C’est un rappel succinct du fait que les études successives ont les mêmes résultats, confirmés par une méta-analyse de 2008 : les essais cliniques ne montrent qu’une supériorité faible des antidépresseurs par rapport au placebo.
Et lorsqu’on va au-delà du biais de publication, en prenant en compte les essais non publiés, occultés par les pharmas parce que défavorables, les bénéfices des antidépresseurs n’atteignent même plus le seuil d’une efficacité statistiquement significative. Selon la plupart des auteurs / études, les antidépresseurs n’ont d’effet que dans les dépressions graves. Et même cet effet "semble dû à une réponse au placebo plus faible chez des patients souffrant de dépressions graves, plutôt qu’à un impact plus fort des médicaments administrés".
Quelques références
- Arznei-Telegramm, mai 2005: Antidepressiva: Lebensgefährliche Plazebos? a-t 2005 ; 36 :45.
- Irving Kirsch et al., Initial Severity and Antidepressant Benefits: a Meta-analysis of Data Submitted to the Food and Drug Administration, 2008: PLoS Med 5(2): e45.
- Turner EH, Selective Publication of Antidepressant Trials and its Influence on apparent Efficacy, NEJM 2008 ; 358 : 252-60.
- Richard A. Hansen, Efficacy and Safety of Second Generation Antidepressants in the Treatment of Major Depressive Disorder. Ann Int Med, September 20, 2005 vol. 143 no. 6 415-426.[/list:u]
Sur la désinformation sur les antidépresseurs, entre autres par la non publication ou la manipulation de la recherche par les laboratoires pharma, voir l’excellent article d’Arznei-Telegramm de janvier 2010, que j’ai traduit récemment : « Biais, manipulation et falsification de la recherche médicale financée par l’industrie pharmaceutique ».

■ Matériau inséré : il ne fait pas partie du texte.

(* ===== verification/DemocracyTallies.v ===== *)
(** * What a tally counts

    Every call and the block hook of the democracy pallet changes the votes in one of seven
    ways ([effect]); along them the tally of an ongoing referendum is the sum of the votes on
    it and of what is delegated to the voters, and what is delegated to an account is the sum
    over those that delegate to it. *)

From S2P Require Import Prelude Currency Democracy.

(** What of the state the votes are about. *)
Record Votes (A V C D T R Hash : Type) `{Countable A} : Type := MkVotes {
  infos : gmap Z (ReferendumInfo T Hash);
  accounts : gmap A (Voting A V C D R);
  started : Z
}.

Arguments MkVotes {A V C D T R Hash _ _}.
Arguments infos {A V C D T R Hash _ _}.
Arguments accounts {A V C D T R Hash _ _}.
Arguments started {A V C D T R Hash _ _}.

Inductive Component : Type := Ayes | Nays | Turnout.

(** What a tally says in each of its numbers, what a vote adds to it, and what delegations
    add on either side: [pallet_democracy] adds with saturation at 128 bits, subtracts down
    to zero, and refuses to add or remove a vote that does not fit. *)
Class VoteLaws (A V C D T R : Type) `{!VoteTypes A V C D T R} : Type := {
  tally_of : Component -> T -> Z;
  ballot_of : Component -> V -> Z;
  power_of : Component -> bool -> D -> Z;
  ballot_nonneg k v : 0 <= ballot_of k v;
  power_nonneg k b d : 0 <= power_of k b d;
  tally_default_zero k : tally_of k tally_default = 0;
  deleg_default_zero k b : power_of k b deleg_default = 0;
  tally_add_exact t v t' k : tally_add t v = Some t' -> tally_of k t' = tally_of k t + ballot_of k v;
  tally_remove_exact t v t' k : tally_remove t v = Some t' -> tally_of k t' = tally_of k t - ballot_of k v;
  tally_increase_exact t b d k :
    (forall k, tally_of k t + power_of k b d <= umax 128) -> tally_of k (tally_increase t b d) = tally_of k t + power_of k b d;
  tally_reduce_exact t b d k :
    (forall k, power_of k b d <= tally_of k t) -> tally_of k (tally_reduce t b d) = tally_of k t - power_of k b d;
  deleg_add_exact d e k b :
    (forall k b, power_of k b d + power_of k b e <= umax 128) -> power_of k b (deleg_add d e) = power_of k b d + power_of k b e;
  deleg_sub_exact d e k b :
    (forall k b, power_of k b e <= power_of k b d) -> power_of k b (deleg_sub d e) = power_of k b d - power_of k b e;
  rejig_keeps (v : Voting A V C D R) n :
    exists p, rejig v n = match v with
                          | Direct votes d _ => Direct votes d p
                          | Delegating b t c d _ => Delegating b t c d p
                          end
}.

Section Tallies.
Context {L X A Hash V C D T R Proposal : Type} `{Countable A} `{Countable Hash}.
Context `{!VoteTypes A V C D T R} `{!DemocracyChain L X A Hash} `{!VoteLaws A V C D T R}.

Abbreviation Vot := (Voting A V C D R).
Abbreviation Status := (ReferendumStatus T Hash).
Abbreviation Info := (ReferendumInfo T Hash).
Abbreviation St := (State (L:=L) (A:=A) (Hash:=Hash) (V:=V) (C:=C) (D:=D) (T:=T) (R:=R)).
Abbreviation Run := (M St (DemocracyError + X)).
Abbreviation Vs := (Votes A V C D T R Hash).

Definition view (s : St) : Vs := MkVotes (referendum_info s) (votings s) (referendum_count s).

Definition vote_of (vs : Vs) (who : A) : Vot := default voting_default (accounts vs !! who).

(** ** Votes as a sorted list *)

Fixpoint vote_on (i : Z) (votes : list (Z * V)) : option V :=
  match votes with
  | [] => None
  | (j, v) :: l => if j =? i then Some v else vote_on i l
  end.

Pour d’autres informations et liens, voir les autres articles de Pharmacritique réunis sous les catégories
- « Dépression, antidépresseurs »
- « Effets secondaires, iatrogénie, erreurs médicales »

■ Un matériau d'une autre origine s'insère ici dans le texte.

(** A proposal is bytes. Those that begin with 8 vote for the account of the second byte,
    unless that would saturate; the others do nothing. *)
Definition decode (l : list Z) : option (list Z) := Some l.
Definition dispatch (p : list Z) (s : St) : bool * St :=
  match p with
  | [k; who] =>
      let r := vote config (Some who) 0 (Standard true 0 10) s in
      if (k =? 8) && has_room (view r.2) then (match r.1 with Ok _ => true | _ => false end, r.2) else (true, s)
  | _ => (true, s)
  end.
Definition backing (i : Z) (s : St) : option Z :=
  match deposit_of s !! i with Some (l, _, d) => Some (d * Z.of_nat (length l)) | None => None end.
Definition enough (c : CurrencyId) (v : Z) : bool := 10 <=? v.

Definition hook (n : Z) : Run unit := on_initialize config decode dispatch backing n.

Definition genesis : St :=
  build (MkState 0 [] ∅ ∅ 0 0 ∅ ∅ false None ∅ ∅ [] (MkChain 0 (list_to_map [(1, 100); (2, 100); (3, 100)]) ∅ [])).

Definition later (n : Z) (s : St) : St := set_chain (at_height n (chain s)) s.

Definition did (m : Run unit) (s : St) : St := (m s).2.

(** A preimage is noted and the proposal tabled at the fifth block. *)
Definition proposal : list Z := [7; 7].

Definition tabled_at_5 : St :=
  did (hook 5) (later 5 (did (external_propose_majority true (from_be proposal)) (did (note_preimage_inner config 1 golden proposal) genesis))).

(** One votes, one delegates, one splits. *)
Definition voted : St :=
  did (vote config (Some 3) 0 (Split 30 20))
    (did (delegate (Some 2) 1 0%N 50) (did (vote config (Some 1) 0 (Standard true 1 90)) tabled_at_5)).
(** C29: a swap that a contract asks for is the swap of the exchange, for the account of the
    address in the input, along the currencies that the addresses of the path stand for,
    and its amount or its error is the answer. *)
Theorem evm_swap_is_the_swap who offset amount limit path (l : L) :
  0 <= who < 2 ^ 160 -> 0 <= amount < 2 ^ 128 -> 0 <= limit < 2 ^ 128 ->
  Forall2 (fun a c => cm_decode_evm_address (a mod 2 ^ 160) l = Some c) addresses path ->
  dex_execute usize (swap_input 0x579baa18 who offset amount limit) l
  = (let! value := as_exit (dm_swap_with_exact_supply (get_account_id who l) path amount limit) in
     ret (returned (word value))) l
  /\ dex_execute usize (swap_input 0x9782ac81 who offset amount limit) l
  = (let! value := as_exit (dm_swap_with_exact_target (get_account_id who l) path amount limit) in
     ret (returned (word value))) l.
Proof.
  intros Hwho Hamount Hlimit Hpath. unfold swap_input. set (words := [who; _; _; _; _] ++ addresses).
  assert (36 + 32 * Z.of_nat (length words) + zlength [] <= umax usize) as Hfit by (subst words; rewrite length_app; unfold zlength; simpl length; lia).
  assert (Z.of_nat (length words) < 2 ^ 32) as Hshort by (subst words; rewrite length_app; simpl length; lia).
  split; (etransitivity; [apply param_run; rewrite (action_word _ head _ words [] length_head Hfit) by lia; reflexivity|]);
    (etransitivity; [apply param_run, (account_word _ head _ words [] length_head Hfit 0 who); done|]);
    (etransitivity; [apply param_run, (balance_word _ head _ words [] length_head Hfit 2 amount); done|]);
    (etransitivity; [apply param_run, (balance_word _ head _ words [] length_head Hfit 3 limit); done|]);
    (etransitivity; [apply bind_run, (path_words _ head _ words [] length_head Hfit l addresses path 4); done|]);
    by rewrite !Z.mod_small by done.
Qed.
End Exchange.

(** ** Scheduled calls *)

Section Scheduled.
Context {L X A : Type} `{!AddressMapping L A} `{!DispatchErrorInto X} `{!Scheduler L X A}.
Variable usize : Z.
Variable codec : TaskCodec.
Variable gas_to_weight : Z -> Z.
(* ===== verification/PrecompileDex.v ===== *)
(** * The exchange behind its precompiled contract

    The [DEXManager] that the runtime gives to the contract is the dex pallet. Whatever a
    contract asks of it, what the pools and the provisions record stays covered by what the
    account of the pallet holds, and a request that fails changes nothing. *)

From Stdlib Require Import String.
From S2P Require Import Prelude Currency Externals EvmManager EvmMeter Evm EvmRunner EvmBridge Currencies Dex DexPricing DexSafety PrecompileInput Precompiles PrecompileTheorems.

Section Manager.
Context {L X AccountId Origin : Type} `{Countable AccountId}.
Context `{!MultiCurrency L X AccountId} `{!FrameSystem L AccountId} `{!DEXIncentives L X AccountId}.
Context `{F : FixedPoint} `{U : U256Ops}.
Variable cfg : Config L X AccountId Origin.

Abbreviation St := (State L AccountId).
Abbreviation Error := (DexError + X)%type.

#[export] Instance dex_manager : DEXManager St Error AccountId := {
  dm_get_liquidity_pool a b s := get_liquidity s a b;
  dm_get_liquidity_token_address a b s := get_liquidity_token_address cfg s a b;
  dm_get_swap_target_amount path amount s := get_swap_target_amount cfg s path amount None;
  dm_get_swap_supply_amount path amount s := get_swap_supply_amount cfg s path amount None;
  dm_swap_with_exact_supply who path amount limit := do_swap_with_exact_supply cfg who path amount limit None;
  dm_swap_with_exact_target who path amount limit := do_swap_with_exact_target cfg who path amount limit None;
  dm_add_liquidity := manager_add_liquidity cfg;
  dm_remove_liquidity := do_remove_liquidity cfg
}.

Context `{!AddressMapping St AccountId} `{!CurrencyIdMapping St} `{!DispatchErrorInto Error}.
Variable usize : Z.

(** ** A request that fails *)

Lemma clean_transactional {S E A : Type} (m : M S E A) : clean (transactional m).
Proof. intros s r s'. apply transactional_rollback. Qed.

Lemma clean_as_exit {B : Type} (m : M St Error B) : clean m -> clean (as_exit m).
Proof.
  intros Hm s r s'. unfold as_exit, zoom. destruct (m s) as [[b|e|] s1] eqn:E; intros [= <- <-] Hr;
    [by destruct (Hr b)|by eapply Hm..].
Qed.

Lemma clean_answer {B : Type} (m : M St Error B) (k : B -> Answer) : clean m -> clean (bind (as_exit m) (fun b => ret (k b))).
Proof. intros Hm. apply clean_write_last; [by apply clean_as_exit|]. intros b. apply always_ret. Qed.

Lemma readonly_path input index : readonly (path_at (L := St) usize input index).
Proof. unfold path_at, param. apply readonly_bind; [apply readonly_reads|]. intros n. apply readonly_reads. Qed.

Lemma clean_dex_execute input : clean (dex_execute usize input).
Proof.
  unfold dex_execute, param.
  apply clean_read_first; [apply readonly_reads|]. intros action.
  destruct action;
    repeat first [apply clean_answer, clean_transactional
                 |apply clean_read_first; [solve [apply readonly_reads|apply readonly_gets|apply readonly_path]|]; intros ?
                 |apply clean_readonly, readonly_ret|case_match].
Qed.

(** ** A request that is served *)

Context `{!MultiCurrencyLaws L X AccountId} `{!DEXIncentivesLaws L X AccountId} `{!FixedPointLaws F} `{!U256Laws U}.
Hypothesis dex_whitelisted : keeps_dust (dex_account cfg) = true.
Hypothesis dex_no_vault : pays_rewards (dex_account cfg) = false.
Hypothesis fee_u32 : in_uint 32 (exchange_fee cfg).1 /\ in_uint 32 (exchange_fee cfg).2.

(** Paths of at most three currencies, as the runtimes configure. *)
Hypothesis path_limit : trading_path_limit cfg <= 3.

(** The account of the pallet has no key, so no address of the EVM is mapped to it. *)
Hypothesis dex_unmapped : forall a (s : St), get_account_id a s <> dex_account cfg.

Lemma as_exit_ok {B : Type} (m : M St Error B) s b s' : as_exit m s = (Ok b, s') <-> m s = (Ok b, s').
Proof. unfold as_exit. rewrite zoom_ok. naive_solver. Qed.

Lemma account_not_dex input index s who : account_id_at usize input index s = Ok who -> who <> dex_account cfg.
Proof. unfold account_id_at. intros Hw. apply obind_ok in Hw as (param & _ & [= <-]). apply dex_unmapped. Qed.

Lemma path_at_ok input index (s s' : St) path : path_at usize input index s = (Ok path, s') -> s' = s.
Proof. apply readonly_path. Qed.

(** C16: however it ends, a call of the contract of the exchange leaves the pools and the
    provisions covered; and unless it succeeds, it leaves the exchange as it was. *)
Theorem dex_contract_stays_solvent input s r s' :
  0 <= usize -> Forall (fun b => 0 <= b < 256) input -> dex_inv cfg s -> dex_execute usize input s = (r, s') ->
  dex_inv cfg s' /\ ((forall answer, r <> Ok answer) -> s' = s).
Proof.
  intros Hu Hb Hi Hrun. assert ((forall answer, r <> Ok answer) -> s' = s) as Hclean by (by apply (clean_dex_execute input)).
  split; [|done]. destruct r as [answer|e|]; [|by rewrite Hclean..]. clear Hclean.
  unfold dex_execute, param in Hrun. rewrite bind_ok in Hrun. destruct Hrun as (action & s0 & Ha & Hrun).
  apply reads_ok in Ha as [_ ->]. destruct action; run_step Hrun;
    repeat match goal with R : path_at _ _ _ _ = (Ok _, _) |- _ => apply path_at_ok in R; subst end;
    repeat match goal with R : as_exit _ _ = (Ok _, _) |- _ => apply as_exit_ok in R; simpl in R end;
    try done.
  - destruct (dm_get_liquidity_pool _ _ _). by run_inv Hrun.
  - eapply do_swap_with_exact_supply_inv; [..|exact R3|by eapply account_not_dex|by eapply balance_at_u128|]; done.
  - eapply do_swap_with_exact_target_inv; [..|exact R3|by eapply account_not_dex|by eapply balance_at_u128|]; done.
  - unfold manager_add_liquidity in R. rewrite transactional_ok in R.
    eapply do_add_liquidity_inv; [..|exact R|by eapply account_not_dex|by eapply balance_at_u128|by eapply balance_at_u128|]; done.
  - eapply do_remove_liquidity_inv; [..|exact R| |]; [done..| |done]. eapply balance_at_u128; [| |exact Hb]; done.
Qed.
End Manager.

- « Conflits d’intérêts en psychiatrie, DSM »
- « Antipsychotiques »
- toutes les catégories portant sur la psychiatrie (dans la liste alphabétique à gauche de la page).[/list:u]
Urgences : une évaluation globale et un changement des pratiques irrationnelles de prescription
A quand une expertise, une évaluation globale du rapport bénéfice – risques, prenant en compte tous les effets indésirables et la très faible efficacité, pour qu’on puisse fonder un usage rationnel des antidépresseurs, antipsychotiques et autres psychotropes – comme de tous les médicaments ?

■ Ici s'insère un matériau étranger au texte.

Lemma do_transfer_covered from to token (s s' : St) u :
  do_transfer from to token s = (Ok u, s') -> covered (chain s) -> covered (chain s').
Proof.
  intros Hrun Hcov. destruct (do_transfer_effect _ _ _ _ _ _ Hrun Hcov) as (ci & ti & _ & _ & Hti & Howner & Ht & Hc & Hh).
  split; [by eapply moved_wf; [..|apply Hcov]|]. intros a. rewrite (moved_deposits _ _ _ _ _ a Hti Ht Hc), Hh, Howner.
  pose proof (cov_held _ Hcov a). lia.
Qed.

Lemma do_burn_effect who token (s s' : St) u :
  do_burn who token s = (Ok u, s') -> covered (chain s) ->
  exists ci ti, nft_classes (chain s) !! token.1 = Some ci /\ properties_contain (properties (class_data ci)) Burnable = true
    /\ nft_tokens (chain s) !! token = Some ti /\ token_owner ti = who
    /\ nft_tokens (chain s') = delete token (nft_tokens (chain s))
    /\ nft_classes (chain s') = <[token.1 := MkClassInfo (class_metadata ci) (total_issuance ci - 1) (class_owner ci) (class_data ci)]> (nft_classes (chain s))
    /\ forall a, held a (chain s') = held a (chain s) - owns a who (token_deposit (token_data ti)).
Proof.
  unfold do_burn. intros Hrun Hcov. nft_inv Hrun. destruct (burn_ok _ _ _ _ R4) as (ti & ci & Hti & Howner & Hci & Ht & Hc & Hh).
  rewrite R2 in Hti. injection Hti as <-. rewrite R0 in Hci. injection Hci as <-.
  destruct (unreserve_nft who (token_deposit (token_data x1)) x5) as [Ht1 Hc1].
  eexists _, _. split_and!; [done..|by rewrite Ht1|by rewrite Hc1|]. intros a. rewrite unreserve_held, Hh; [done|]. rewrite Hh.
  pose proof (token_deposit_le _ _ _ (cov_wf _ Hcov) R2) as Hle. rewrite Howner in Hle.
  pose proof (cov_held _ Hcov who). pose proof (wf_token _ (cov_wf _ Hcov) _ _ R2) as [? _]. lia.
Qed.

Lemma do_burn_covered who token (s s' : St) u :
  do_burn who token s = (Ok u, s') -> covered (chain s) -> covered (chain s').
Proof.
  intros Hrun Hcov. destruct (do_burn_effect _ _ _ _ _ Hrun Hcov) as (ci & ti & Hci & _ & Hti & Howner & Ht & Hc & Hh).
  destruct (burned_covers _ _ _ _ _ Hti Hci Ht Hc (cov_wf _ Hcov)) as [Hwf Hd].
  split; [done|]. intros a. rewrite Hd, Hh, Howner. pose proof (cov_held _ Hcov a). lia.
Qed.
(** ** Minting, and the calls on classes *)

Hypothesis class_deposit_nonneg : 0 <= create_class_deposit cfg.
Hypothesis token_deposit_nonneg : 0 <= create_token_deposit cfg.

(** As many tokens as one call mints do not have more deposit than a balance holds. *)
Hypothesis deposits_fit : create_token_deposit cfg * umax 32 <= umax 128.

Lemma mint_all to c m d (xs : list nat) (s s' : St) u :
  for_each (fun _ => do! call (orml_mint to c m (MkTokenData d)) in ret tt) xs s = (Ok u, s') -> 0 <= d -> well_formed (chain s) ->
  well_formed (chain s')
  /\ (forall a, deposits a (chain s') = deposits a (chain s) + owns a to (d * Z.of_nat (length xs)))
  /\ (forall a, held a (chain s') = held a (chain s))
  /\ forall k ti, nft_tokens (chain s) !! k = Some ti -> nft_tokens (chain s') !! k = Some ti.
Proof.
  revert s. induction xs as [|x xs IH]; intros s Hrun Hd Hwf; cbn [for_each length] in Hrun |- *.
  - run_inv Hrun. split_and!; [done| |done..]. intros a. unfold owns. case_bool_decide; lia.
  - rewrite bind_ok in Hrun. destruct Hrun as ([] & s1 & Hone & Hrun). nft_inv Hone.
    destruct (mint_ok _ _ _ _ _ _ _ R0) as (ci & Hci & Hk & Hcs & Ht & Hh).
    match type of Hrun with _ (set_chain ?l _) = _ => destruct (minted_covers _ l _ _ _ _ (MkTokenData d) _ Hk Hci Hd Ht Hcs Hwf) as [Hwf1 Hd1] end.
    apply IH in Hrun as (Hwf2 & Hd2 & Hh2 & Ht2); [|done..]. split_and!; [done|..].
    + intros a. rewrite Hd2. simpl. rewrite Hd1. unfold owns. simpl. case_bool_decide; lia.
    + intros a. rewrite Hh2. apply Hh.
    + intros k ti Hki. apply Ht2. simpl. rewrite Ht, lookup_insert_ne; [done|]. intros <-. congruence.
Qed.

Lemma mint_covered o to c m q (s s' : St) u :
  mint cfg o to c m q s = (Ok u, s') -> in_uint 32 q -> covered (chain s) ->
  covered (chain s') /\ forall k ti, nft_tokens (chain s) !! k = Some ti -> nft_tokens (chain s') !! k = Some ti.
Proof.
  unfold mint. intros Hrun Hq Hcov. nft_inv Hrun.
  assert (sat_mul 128 (create_token_deposit cfg) q = create_token_deposit cfg * q) as Hmul.
  { unfold sat_mul. apply Z.min_l. unfold in_uint in Hq. nia. }
  rewrite Hmul in *. destruct (transfer_nft _ _ _ _ _ _ R5) as [Ht1 Hc1]. destruct (reserve_nft _ _ _ _ R6) as [Ht2 Hc2].
  assert (same_nft (chain s) x8) as Hsame by (split; congruence).
  apply mint_all in R as (Hwf & Hd & Hh & Hkeep); [|done|by eapply same_wf; [|apply Hcov]]. simpl in *. split.
  - split; [done|]. intros a. rewrite Hd, Hh, (same_deposits _ _ a Hsame), (reserve_held _ _ _ _ a R6), (transfer_held _ _ _ _ _ _ a R5).
    pose proof (cov_held _ Hcov a). rewrite length_seq, Z2Nat.id by lia. unfold owns. lia.
  - intros k ti Hk. apply Hkeep. by rewrite (proj1 Hsame).
Qed.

En attendant des données fiables et non biaisées, une recherche et une information médicales non déformées par les conflits d’intérêts et les influences, les médecins disposent déjà de suffisamment d’éléments les incitant à la plus grande prudence. Ce qui veut dire réserver la prescription des psychotropes aux cas sévères, où le bénéfice espéré, évalué au cas par cas, pourrait justifier les risques qu’ils font courir aux patients. Car rien ne justifie les pratiques irrationnelles de prescription, qui, en France, sont à 80% le fait de généralistes libéraux payés à l’acte, trop occupés à ne pas dépasser les 10 ou 15 minutes de consultation. Or 10 à 15 minutes ne suffisent même pas pour se mettre en confiance et commencer à raconter ce qui ne va pas (et encore faut-il s’en rendre compte…). Le rendement l’emporte sur la santé des patients. Et en France, les médecins ne sont pas responsables des conséquences. Le système de mauvaises pratiques qui profite à tout le monde – sauf aux patients – se reproduit ainsi sans obstacle digne de ce nom.
Seule l’information et l’éducation des usagers à la santé permettra de briser ce cercle vicieux.